>>>

(** X12.  How a page load ends, when the tables hold numpy scalars and
    strings.  It stops, after [st.stop()], exactly when no source gave a
    record.  Otherwise nothing stops it, and it ends in an uncaught
    exception of the grouped chart exactly when a total or an affordable
    number of some record is a string, a total is NaN (a blank cell) or
    infinite, or an affordable number is plus infinity; in every other case
    it renders the four charts built from the records of the sources that
    gave one. *)
Theorem page_outcome
    (read_csv : string → exn + DataFrame) (describe : error → exn)
    (int_of_str : string → raises Z) (unquote : string → string)
    (params : gmap string string) :
  tables_stored read_csv →
  let recs := omap (loaded_from read_csv) (sources unquote params) in
  let m := main read_csv describe int_of_str unquote params in
  (result m = Stopped ↔ recs = [])
  ∧ (EvStop ∈ log m ↔ recs = [])
  ∧ (result m = Raised ↔
       recs ≠ []
       ∧ series_raise (total_units <$> recs) (affordable_units <$> recs))
  ∧ (∀ d, result m = Rendered d →
       create_total_feasibility_chart_grouped int_of_str
         (scenario_name <$> recs) (total_data_of recs)
         total_feasibility_color = inr (fig_total d)
       ∧ create_multi_scenario_stacked_chart recs income_brackets
           "income_pct" income_bracket_colors = Some (fig_income d)
       ∧ create_multi_scenario_stacked_chart recs bedroom_counts
           "bedroom_pct" bedroom_count_colors = Some (fig_bedrooms d)
       ∧ create_multi_scenario_stacked_chart recs parking_types
           "parking_pct" parking_type_colors = Some (fig_parking d)).
Proof.
  intros Hstored. cbv zeta.
  destruct (Py.truthy (Some (unzoned_csv_url unquote params))) eqn:Htruthy;
    [|destruct (decide (zoned_scenarios unquote params = [])) as [Hz|Hz]].
  2: { destruct (machine_main_without_sources read_csv describe int_of_str
                   unquote params Htruthy Hz) as (Hres & Hstop & Hrecs).
       rewrite Hres, Hrecs. split; [tauto|]. split; [tauto|].
       split; [|discriminate]. split; [discriminate|]. intros [H _]. congruence. }
  all: (destruct (machine_main_after_validation read_csv describe int_of_str
                    unquote params) as [Hlog Hres]; [auto|]).
  all: rewrite Hres, Hlog.
  all: pose proof (render_cases read_csv int_of_str Hstored
                     (sources unquote params)) as Hrender.
  all: cbv zeta in Hrender.
  all: destruct (omap (loaded_from read_csv) (sources unquote params))
         as [|r recs] eqn:Hrecs.
  all: try (split; [tauto|]; split;
            [split; [reflexivity|]; intros _; apply elem_of_app; right;
             apply list_elem_of_further, list_elem_of_here|];
            split; [|discriminate]; split; [discriminate|];
            intros [H _]; congruence).
  all: assert (EvStop ∉ log (load_all read_csv describe
                               (unzoned_csv_url unquote params)
                               (zoned_scenarios unquote params)) ++ [])
         as Hnostop
         by (rewrite app_nil_r, load_all_as_loop; intros Hin;
             exact (proj1 (Forall_forall _ _)
                      (loop_events read_csv describe _ []) _ Hin)).
  all: destruct (create_total_feasibility_chart_grouped int_of_str
                   (scenario_name <$> r :: recs) (total_data_of (r :: recs))
                   total_feasibility_color) as [e|t] eqn:Hfig.
  all: try (destruct Hrender as [Hraised [Hnil|Hseries]]; [discriminate Hnil|];
            rewrite Hraised;
            split; [split; discriminate|];
            split; [split; [intros H; destruct (Hnostop H)|discriminate]|];
            split; [split; [intros _; split; [discriminate|exact Hseries]
                           |reflexivity]|];
            discriminate).
  all: destruct Hrender as (Hno & d & Hd & Ht & Hfigs); rewrite Hd.
  all: split; [split; discriminate|].
  all: split; [split; [intros H; destruct (Hnostop H)|discriminate]|].
  all: split; [split; [discriminate|intros [_ H]; destruct (Hno H)]|].
  all: intros d' [= <-]; rewrite Ht; split; [reflexivity|exact Hfigs].
Qed.

Lemma page_outcome_witness :
  result (main (serve blank_total_df) by_name (λ _, raise ValueError) id ∅)
  = Raised
  ∧ ∃ d, result (main (serve thirds_df) by_name (λ _, raise ValueError) id ∅)
         = Rendered d.
Proof.
  split.
  - apply (page_outcome (serve blank_total_df) by_name
             (λ _, raise ValueError) id ∅).
    + intros u df [= <-]. apply table_of_stored. repeat constructor.
    + split; [vm_compute; discriminate|].
      right. right. right. left. exists S754_nan.
      split; [vm_compute; apply list_elem_of_here|reflexivity].
  - destruct (result (main (serve thirds_df) by_name
                        (λ _, raise ValueError) id ∅)) as [| |d] eqn:Hres.
    + apply (page_outcome (serve thirds_df) by_name
               (λ _, raise ValueError) id ∅) in Hres.
      * vm_compute in Hres. discriminate Hres.
      * intros u df [= <-]. apply table_of_stored. repeat constructor.
    + apply (page_outcome (serve thirds_df) by_name
               (λ _, raise ValueError) id ∅) in Hres.
      * destruct Hres as [_ Hs]. vm_compute in Hs.
        destruct Hs as [H|[H|[(s & H)|[(f & H & Hf)|H]]]];
          try discriminate H;
          repeat (apply elem_of_cons in H as [H|H]; [discriminate H|]);
          inversion H.
      * intros u df [= <-]. apply table_of_stored. repeat constructor.
    + eauto.
Defined.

<<<

Looking at the records above, how many lines include "EvStop"? Please give the number and nothing more.

**Result below**.
2